The new system in Mandriva Linux 2008 Spring remedies all these defects. The full hdlist files have been removed from the official repositories, and only the synthesis hdlist files remain. The synthesis hdlist file will always be used when initially adding a repository, making the operation fast. The extended information for each repository has been split up into several separate files in the XML format. urpmi and RPMdrake are able to automatically retrieve these files on demand: when you attempt to display, or query, the changelog for a package, the extended information file containing changelogs for the repository in which that package resides will be automatically downloaded, if it is not already available. These extended information files are stored, once downloaded, on the local system, and will only be re-downloaded if they change.

It is possible to change the downloading behavior for these information files in Mandriva's graphical repository configuration tool. You can change it so that the extended information files are never downloaded, or are only downloaded when you choose to update the package lists. This will be useful if you have a very slow connection or a connection where you are charged per unit of data transferred (for example, a mobile phone data connection).

Mandriva Online

Mandriva Online, the applet which notifies you of available updates, will now show no icon if the system is up-to-date.
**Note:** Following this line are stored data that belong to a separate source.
(** X10: a cancelled or empty prompt leaves everything as it is; a
    non-empty key becomes the component's sync key, is stored under
    ["nanny_sync_key"], and is the key the component mounts with after a
    reload. *)
Theorem change_key_is_remembered (w : SyncApp.World) (k : string) :
  k ≠ ""%string →
  SyncApp.changeKey w None = w
  ∧ SyncApp.changeKey w (Some ""%string) = w
  ∧ SyncApp.syncKey (SyncApp.state (SyncApp.changeKey w (Some k))) = k
  ∧ SyncApp.storage (SyncApp.changeKey w (Some k)) !! "nanny_sync_key" = Some (ItemText k)
  ∧ SyncApp.syncKey
      (SyncApp.state (SyncApp.mount (SyncApp.storage (SyncApp.changeKey w (Some k))))) = k.
Proof.
  intros Hk. split; [reflexivity|]. split; [reflexivity|].
  assert (Hs : SyncApp.storage (SyncApp.changeKey w (Some k)) !! "nanny_sync_key"
               = Some (ItemText k)).
  { unfold SyncApp.changeKey. apply String.eqb_neq in Hk. rewrite Hk.
    destruct (String.eqb k (SyncApp.syncKey (SyncApp.state w))); simpl;
      apply lookup_insert_eq. }
  split; [|split; [exact Hs|]].
  - unfold SyncApp.changeKey. pose proof Hk as Hk'. apply String.eqb_neq in Hk'.
    rewrite Hk'.
    destruct (String.eqb k (SyncApp.syncKey (SyncApp.state w))) eqn:He; simpl.
    + apply String.eqb_eq in He. congruence.
    + apply sync_load_keeps_key.
  - unfold SyncApp.mount. cbn [SyncApp.state]. rewrite sync_load_keeps_key.
    cbn [SyncApp.initialState SyncApp.syncKey].
    unfold SyncApp.initialSyncKey. rewrite Hs.
    apply String.eqb_neq in Hk. rewrite Hk. reflexivity.
Qed.
(** * Contract field extraction (app/ocr.py, app/models.py)

    A shallow embedding of the text-processing core of the contract
    extraction service: the text normaliser, the section slicer, the
    primitive extractors, the field resolvers and [parse_contract_text],
    with the properties of the specification that are about them.

    Conventions of the embedding.
    - A Python [str] is a list of 8-bit characters read as the code points
      0..255; the character predicates below ([is_space], [is_digit],
      [is_word], [lower]) are those of Python restricted to that range.
    - Python exceptions are explicit: a function that can raise returns a
      [result], and [try ... except ValueError] becomes a match on it.
    - The calls into [re] are interpreted by a backtracking matcher with
      the priorities of Python's engine (leftmost start, greedy or lazy
      repetition, ordered alternation); every pattern of the program is
      written as a syntax tree next to its source text.
    - [datetime.strptime] follows the library: the format becomes a
      pattern, the text must match it to its end, and the fields must form
      a calendar date.  [datetime.fromisoformat] is a parameter.
    - A float is held as the exact decimal value it was read from.
    - The record is a pydantic model with the default configuration. *)

From Stdlib Require Import Ascii String.
From Stdlib Require Import List Arith Lia Bool NArith.
Import ListNotations.

Set Implicit Arguments.

(* ================================================================== *)
(** ** Characters and strings *)

Definition str := list ascii.

(** [py] reads a literal the way Python does: backslash-n, backslash-t,
    backslash-r and a doubled backslash are escapes. *)
Fixpoint py (s : string) : str :=
  match s with
  | EmptyString => []
  | String "\" (String "n" s') => "010"%char :: py s'
  | String "\" (String "t" s') => "009"%char :: py s'
  | String "\" (String "r" s') => "013"%char :: py s'
  | String "\" (String "\" s') => "\"%char :: py s'
  | String c s' => c :: py s'
  end.

Definition code (c : ascii) : nat := nat_of_ascii c.

Definition in_range (lo hi : nat) (c : ascii) : bool :=
  (lo <=? code c) && (code c <=? hi).

(** [str.isspace] on one character, which is also the class [\s]. *)
Definition is_space (c : ascii) : bool :=
  in_range 9 13 c || in_range 28 32 c || (code c =? 133) || (code c =? 160).

(** The class [\d]. *)
Definition is_digit (c : ascii) : bool := in_range 48 57 c.

Definition is_upper (c : ascii) : bool :=
  in_range 65 90 c || (in_range 192 222 c && negb (code c =? 215)).

Definition is_lower (c : ascii) : bool :=
  in_range 97 122 c || (in_range 224 254 c && negb (code c =? 247)).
This saves space in the tray. An icon will be displayed if updates are available or the applet is checking for updates, or requires user input of any kind. The applet also now waits several minutes after you log in to begin the first check for updates so that the system is not stressed with additional processes when the session starts. It also uses the new libnotify infrastructure to draw its notifications, making them more attractive and in line with notifications from other applications. Last but not least, it uses much less memory than in previous releases

New LAMP metapackage

A metapackage (task package) - task-lamp - has been added to this release to allow easy installation of a complete set of LAMP (Linux, Apache, MySQL, PHP / Perl / Python) packages, making it simpler than ever to set up a typical web server on a Mandriva Linux system. This package and all its dependencies are present on the Free edition of this pre-release.

Windows Vista support in migration wizard

The transfugdrake tool and its migration-assistant backend now support migration of Windows Vista documents and settings.